К вечеру новый прилив посетителей: приходит уже сельский староста, волосатый мужчина лет 45, неграмотный, и, не умея объяснить, какого рода недоимка числится за обществом — в земство ли или в земельный банк, просит 25 рублей… Иначе становой приступит, дескать, к описи.
Сколько ни толкуем, не можем выбраться из какой-то путаницы, в которой разбираю только, что недоимка старая, и будто становой покрыл ее из своего кармана, а теперь настоятельно требует уплаты.
Я разъясняю, что уплата недоимок не входит в намерение жертвователей; что деньги собраны на хлеб насущный, чтоб люди не болели, не умирали с голоду.
Побившись в этом словопрении достаточно, я предлагаю такую комбинацию. Я слышала, что у управляющего есть работа — вырыть канаву, чтоб осушить болотистое место между барским садом старой усадьбы и рядком деревенских изб. Не хотят ли крестьяне сделать эту работу? Это дало бы возможность уплатить недоимку и вместе с тем оздоровило бы деревню.

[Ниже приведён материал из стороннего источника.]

Definition opt_str (o : option string) : pyvalue :=
  match o with
  | Some s => VStr s
  | None => VNone
  end.

(** The keyword arguments of the [create_agent] call (lines 118-125). *)
Definition create_agent_kwargs (cfg : config) (instructions : string)
    (ts : list tool) : kwargs :=
  [ ("model", opt_str (API_DEPLOYMENT_NAME cfg));
    ("name", VStr "Contoso Sales AI Agent");
    ("instructions", VStr instructions);
    ("toolset", VToolSet ts);
    ("temperature", VFloat TEMPERATURE) ].

(** The rendering of a list of strings, as [print] shows it. *)
Definition repr_list (l : list string) : string :=
  "[" +:+ String.concat ", " (map (fun s => "'" +:+ s +:+ "'") l) +:+ "]".

(** The body of the [try] block of [initialize] (lines 92-137). *)
Definition initialize_body (w : world) (cfg : config) (database_schema_string : string)
    : M (agent_t * thread_t) :=
  let env := deployment_environment (environ w) in
  let INSTRUCTIONS_FILE_PATH := instructions_path w in
  if negb (is_file w INSTRUCTIONS_FILE_PATH) then
    raise (Exn FileNotFoundError
             ("Instructions file not found: " +:+ INSTRUCTIONS_FILE_PATH))
  else
  let* c := get conn in
  if negb c then
    raise (Exn RuntimeError
             "Database connection unavailable. Check SQLite DB path and permissions.")
  else
  let* template := call (EReadFile INSTRUCTIONS_FILE_PATH)
                        (fun _ => read_text w INSTRUCTIONS_FILE_PATH) in
  let instructions := render_instructions template database_schema_string (today w) in
  print "Creating agent..." >>
  call (EEnableAutoFunctionCalls [fetch_sales_data])
       (fun _ => enable_auto_function_calls w) >>
  let* ts := get toolset in
  let kw := create_agent_kwargs cfg instructions ts in
  let* agent := call (ECreateAgent kw) (fun _ => create_agent w kw) in
  print ("Created agent, ID: " +:+ agent_id agent) >>
  print ("Agent tools: " +:+ repr_list (default [] (agent_tools agent))) >>
  match agent_tool_resources agent with
  | Some r => print ("Tool resources: " +:+ r)
  | None => ret tt
  end >>
  print "Creating thread..." >>
  let* thread := call EThreadsCreate (fun _ => threads_create w) in
  print ("Created thread, ID: " +:+ thread_id thread) >>
  ret (agent, thread).

(** The [except Exception as e] clause of [initialize] (lines 139-142). *)
Definition initialize_except {A} (e : exn) : M A :=
  logger_error ("An error occurred initializing the agent: " +:+ py_str e) >>
  logger_error "Please ensure the instructions file exists and the database is accessible." >>
  raise e.

Definition initialize (w : world) (cfg : config) : M (agent_t * thread_t) :=
  add_agent_tools w >>
  let* opened := call EDbConnect (fun _ => db_connect w) in
  set_conn opened >>
  let* database_schema_string := call EDbGetInfo (fun _ => db_info w) in
  try_except Exception
    (initialize_body w cfg database_schema_string)
    initialize_except.

(** Lines 148-151: the guarded deletion of the thread. *)
Definition delete_thread (w : world) (thread : thread_t) : M unit :=
  try_except AttributeError
    (call (EThreadsDelete (thread_id thread))
          (fun h => threads_delete w h (thread_id thread)))
    (fun _ => ret tt).

(** Lines 152-155: the guarded deletion of the agent. *)
Definition delete_agent (w : world) (agent : agent_t) : M unit :=
  try_except AttributeError
    (call (EAgentsDelete (agent_id agent))
          (fun h => agents_delete w h (agent_id agent)))
    (fun _ => ret tt).

Definition cleanup (w : world) (agent : agent_t) (thread : thread_t) : M unit :=
  delete_thread w thread >>
  delete_agent w agent >>
  call EDbClose (db_close w) >>
  call EClientClose (client_close w).

(** The body of the [try] block of [post_message] (lines 164-178). *)
Definition post_message_body (w : world) (tid content : string)
    (agent : agent_t) (thread : thread_t) : M unit :=
  call (EMessagesCreate tid "user" content)
       (fun h => messages_create w h tid content) >>
  call (ERunsStream (thread_id thread) (agent_id agent))
       (fun h => runs_stream w h (thread_id thread) (agent_id agent)) >>
  call EUntilDone (until_done w).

Ладно! Староста поговорит с «обчеством».
Но через несколько дней все это оказывается лишним: крестьяне не хотят канаву рыть. Почему? Никто мне объяснить не может или, скорее, не хочет.

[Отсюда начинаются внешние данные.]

(** X16. The name under which the second generation's route stores an
    upload is made of letters, digits, [_], [.] and [-] only, whatever the
    client called the file, so it has no path separator; it has between 1
    and 50 characters; and a name that already is of that form is kept as
    it is, so that cleaning a name twice changes nothing more. *)
Theorem safeName_is_safe (name : string) :
  string_forall RouteV2.is_safe (RouteV2.safeName name) = true /\
  (1 <= String.length (RouteV2.safeName name) <= 50)%nat /\
  includes (RouteV2.safeName name) "/" = false /\
  RouteV2.safeName (RouteV2.safeName name) = RouteV2.safeName name.
Proof.
  assert (Hsafe : string_forall RouteV2.is_safe (RouteV2.safeName name) = true).
  { unfold RouteV2.safeName, or_string.
    destruct (String.length _ =? 0)%nat; [reflexivity|].
    apply string_forall_substring, string_forall_map.
    intros c. destruct (RouteV2.is_safe c) eqn:Hc; [exact Hc | reflexivity]. }
  assert (Hlen : (1 <= String.length (RouteV2.safeName name) <= 50)%nat).
  { unfold RouteV2.safeName, or_string.
    destruct (Nat.eqb_spec (String.length
                (String.substring 0 50
                   (string_map (fun c => if RouteV2.is_safe c then c else "_"%char) name)))
                0) as [Hzero | Hpos].
    - cbn [String.length]. lia.
    - pose proof (length_substring 50
                    (string_map (fun c => if RouteV2.is_safe c then c else "_"%char) name)).
      lia. }
  split; [exact Hsafe|]. split; [exact Hlen|]. split.
  - revert Hsafe. generalize (RouteV2.safeName name). intros s.
    induction s as [|c s IH]; [reflexivity|].
    cbn [string_forall includes]. intros Hs. apply andb_true_iff in Hs as [Hc Hs].
    rewrite (IH Hs), orb_false_r. cbn [String.prefix].
    destruct (Ascii.ascii_dec "/" c) as [<-|]; [discriminate Hc | reflexivity].
  - revert Hsafe Hlen. generalize (RouteV2.safeName name). intros s Hs Hlen.
    unfold RouteV2.safeName. rewrite (string_map_safe s Hs).
    rewrite substring_short by lia. unfold or_string.
    destruct (Nat.eqb_spec (String.length s) 0) as [Hzero | _]; [lia | reflexivity].
Qed.

(** ** Sessions and their owners *)

(** X17. [getSession], in either generation, never changes the collection
    of sessions, whether it returns or throws, and leaves the world as it
    was but for the store answer it used up.  What it returns is the session
    that the store holds under the given id with the caller as its
    [userId], and no session when there is none such: a session of somebody
    else is answered as no session at all.  The second generation throws
    only when the store cannot be reached or fails, and answers a malformed
    id with no session; the first generation throws on those failures and on
    an id, of the session or of the user, that is not an [ObjectId]. *)
Theorem getSession_returns_own_sessions (sessionId userId : string) (w : World) :
  (exists r w',
      ConversationV2.getSession sessionId userId w = (r, w') /\
      w' = set_db_faults (db_faults w') w /\ sessions w' = sessions w /\
      match r with
      | Return found =>
          db_down w = None /\
          found = owned_session w sessionId userId /\
          (is_Some (parseObjectId sessionId) -> next_fault w = None)
      | Throw v =>
          exists e, v = Exn e /\
            (db_down w = Some e \/
             db_down w = None /\ is_Some (parseObjectId sessionId) /\
             next_fault w = Some e)
      end) /\
  (exists r w',
      SessionV1.getSession sessionId userId w = (r, w') /\
      w' = set_db_faults (db_faults w') w /\ sessions w' = sessions w /\
      match r with
      | Return found =>
          db_down w = None /\ next_fault w = None /\
          is_Some (parseObjectId sessionId) /\
          exists uid, parseObjectId userId = Some uid /\
                      found = owned_session w sessionId uid
      | Throw v =>
          exists e, v = Exn e /\
            (db_down w = Some e \/
             db_down w = None /\
             (parseObjectId sessionId = None \/ parseObjectId userId = None \/
              next_fault w = Some e))
      end).
Proof.
  split; session_steps; unfold owned_session, next_fault.
  - destruct (db_down w) as [down|].
    { eexists _, w. split; [reflexivity|]. split; [apply world_but_for_faults|].
      split; [reflexivity|]. exists down. split; [reflexivity|]. left. reflexivity. }
    destruct (parseObjectId sessionId) as [oid|].
    2: { eexists _, w. split; [reflexivity|]. split; [apply world_but_for_faults|].
         split; [reflexivity|]. split; [reflexivity|]. split; [reflexivity|].
         intros [? [=]]. }
    destruct (db_faults w) as [|[e|] rest] eqn:Hfaults; cbn [sessions set_db_faults].
    2: { eexists _, _. split; [reflexivity|]. split; [destruct w; reflexivity|].
         split; [reflexivity|]. exists e. split; [reflexivity|]. right.
         split; [reflexivity|]. split; [eexists|]; reflexivity. }
    all: destruct (sessions w !! oid) as [s|];
      [destruct (String.eqb (s_userId s) userId)|].
    all: eexists _, _; (split; [reflexivity|]);
      (split; [first [apply world_but_for_faults | destruct w; reflexivity]|]);
      repeat split.
  - destruct (db_down w) as [down|].
    { eexists _, w. split; [reflexivity|]. split; [apply world_but_for_faults|].
      split; [reflexivity|]. exists down. split; [reflexivity|]. left. reflexivity. }
    destruct (parseObjectId sessionId) as [oid|].
    2: { eexists _, w. split; [reflexivity|]. split; [apply world_but_for_faults|].
         split; [reflexivity|]. eexists. split; [reflexivity|]. right.
         split; [reflexivity|]. left. reflexivity. }
    destruct (parseObjectId userId) as [uid|].
    2: { eexists _, w. split; [reflexivity|]. split; [apply world_but_for_faults|].
         split; [reflexivity|]. eexists. split; [reflexivity|]. right.
         split; [reflexivity|]. right. left. reflexivity. }
    destruct (db_faults w) as [|[e|] rest] eqn:Hfaults; cbn [sessions set_db_faults].
    2: { eexists _, _. split; [reflexivity|]. split; [destruct w; reflexivity|].
         split; [reflexivity|]. exists e. split; [reflexivity|]. right.
         split; [reflexivity|]. right. right. reflexivity. }
    all: destruct (sessions w !! oid) as [s|];
      [destruct (String.eqb (s_userId s) uid) eqn:Hown|].
    all: eexists _, _; (split; [reflexivity|]);
      (split; [first [apply world_but_for_faults | destruct w; reflexivity]|]);
      (split; [reflexivity|]); (split; [reflexivity|]); (split; [reflexivity|]);
      (split; [eexists; reflexivity|]); exists uid; split; [reflexivity|];
      rewrite ?Hown; reflexivity.
Qed.

(** Somebody else's session is answered as no session, in both
    generations. *)
Example foreign_session_is_no_session :
  ConversationV2.getSession session_id "mallory" world_with_session
  = (Return None, world_with_session) /\
  SessionV1.getSession session_id fresh_session_id world_with_session
  = (Return None, world_with_session).
Proof. split; vm_compute; reflexivity. Qed.

(** Runs a computation on the store as far as the facts at hand decide
    it. *)
Ltac look_up :=
  repeat first
    [ progress cbn [db_down db_faults set_sessions set_messages sessions messages
                    s_userId users clock]
    | match goal with
      | H : db_down _ = _ |- _ => rewrite H
      | H : db_faults _ = _ |- _ => rewrite H
      | H : parseObjectId _ = _ |- _ => rewrite H
      end
    | rewrite lookup_insert_eq ].

(** X18. A session that [createSession] has just made is found again by
    [getSession] under the id returned, as a session of the user who made
    it, for that user and for nobody else; in the first generation, where
    the user id is stored as an [ObjectId], for a user id that is one.  (The
    store answers, and hands out ids that are lower-case [ObjectId]s.
    Nothing is said of the two time stamps of the session.) *)
Theorem createSession_then_getSession (userId other : string) (w : World) :
  db_down w = None -> db_faults w = [] ->
  (forall id rest, fresh_ids w = id :: rest -> parseObjectId id = Some id) ->
  (exists id w1 s,
      ConversationV2.createSession userId w = (Return id, w1) /\
      ConversationV2.getSession id userId w1 = (Return (Some (id, s)), w1) /\
      s_userId s = userId /\
      (other <> userId -> ConversationV2.getSession id other w1 = (Return None, w1))) /\
  (forall uid,
      parseObjectId userId = Some uid ->
      exists id w1 s,
        SessionV1.createSession userId w = (Return id, w1) /\
        SessionV1.getSession id userId w1 = (Return (Some (id, s)), w1) /\
        s_userId s = uid /\
        (forall oid, parseObjectId other = Some oid -> oid <> uid ->
                     SessionV1.getSession id other w1 = (Return None, w1))).
Proof.
  intros Hup Hok Hfresh.
  assert (Hid : exists id w0,
             fresh_id w = (Return id, w0) /\ parseObjectId id = Some id /\
             db_down w0 = None /\ db_faults w0 = [] /\ clock w0 = clock w /\
             sessions w0 = sessions w).
  { unfold fresh_id. destruct (fresh_ids w) as [|id rest] eqn:Hids.
    - eexists _, w. repeat split; try assumption; reflexivity.
    - eexists id, _. split; [reflexivity|]. split; [exact (Hfresh id rest eq_refl)|].
      repeat split; assumption. }
  destruct Hid as (id & w0 & Hgot & Hparse & Hup0 & Hok0 & Hclock & Hsessions).
  split.
  - exists id, (set_sessions (insert id (mkSession userId (clock w) (clock w))) w0),
      (mkSession userId (clock w) (clock w)).
    split; [|split; [|split; [reflexivity|]]].
    + cbv beta iota zeta delta
        [ConversationV2.createSession connectDB store_op now bind ret modify].
      rewrite Hup, Hok, Hgot, ?Hclock. reflexivity.
    + session_steps. look_up. rewrite String.eqb_refl. reflexivity.
    + intros Hother. session_steps. look_up.
      destruct (String.eqb_spec userId other); [congruence | reflexivity].
  - intros uid Huid.
    exists id, (set_sessions (insert id (mkSession uid (clock w) (clock w))) w0),
      (mkSession uid (clock w) (clock w)).
    split; [|split; [|split; [reflexivity|]]].
    + cbv beta iota zeta delta
        [SessionV1.createSession SessionV1.Session_create SessionV1.cast_field
         connectDB store_op now bind try_catch ret raise throw modify].
      rewrite Hup, Huid, Hok, Hgot, ?Hclock. reflexivity.
    + session_steps. look_up. rewrite String.eqb_refl. reflexivity.
    + intros oid Hoid Hne. session_steps. look_up.
      destruct (String.eqb_spec uid oid); [congruence | reflexivity].
Qed.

За старостой идет татарин. Жалкая, старческая фигура, бледное лицо все в морщинках и почти без всякой растительности.
По-русски говорит очень плохо, а понимает русскую речь, пожалуй, еще хуже. Он просит отпустить ему ржи или муки; говорит, что дома ни зерна не осталось; пришел из соседней татарской деревушки, верстах в двух от нас.
Я отвечаю, что сегодня же или много-много завтра пошлю кого-нибудь узнать о его семейном положении, и тогда мука будет тотчас же отпущена. Но это не удовлетворяет его. Он хочет получить теперь же: он ждать не может, не может вернуться домой ни с чем.
Сколько я ни говорю ему, он стоит на своем, и, наконец, решительно заявляет, что с места не сойдет, пока не получит требуемого. Он садится на ступени балкона, на котором происходит разговор… Последний аргумент! Мне кажется, он даже ложится тут!.. Я скрываюсь в комнаты.
Я чувствую гнусность своего положения. Я поступаю отвратительно…
Этот распростертый старик… Конечно, он нуждается: он не имеет вида нахала, этот изможденный, моргающий глазами, выцветший старик. Где же во мне сострадание?.. На меня нашло упрямство: меня уже осаждали ложными претензиями… и я поставила себе за правило проверять степень нужды каждого.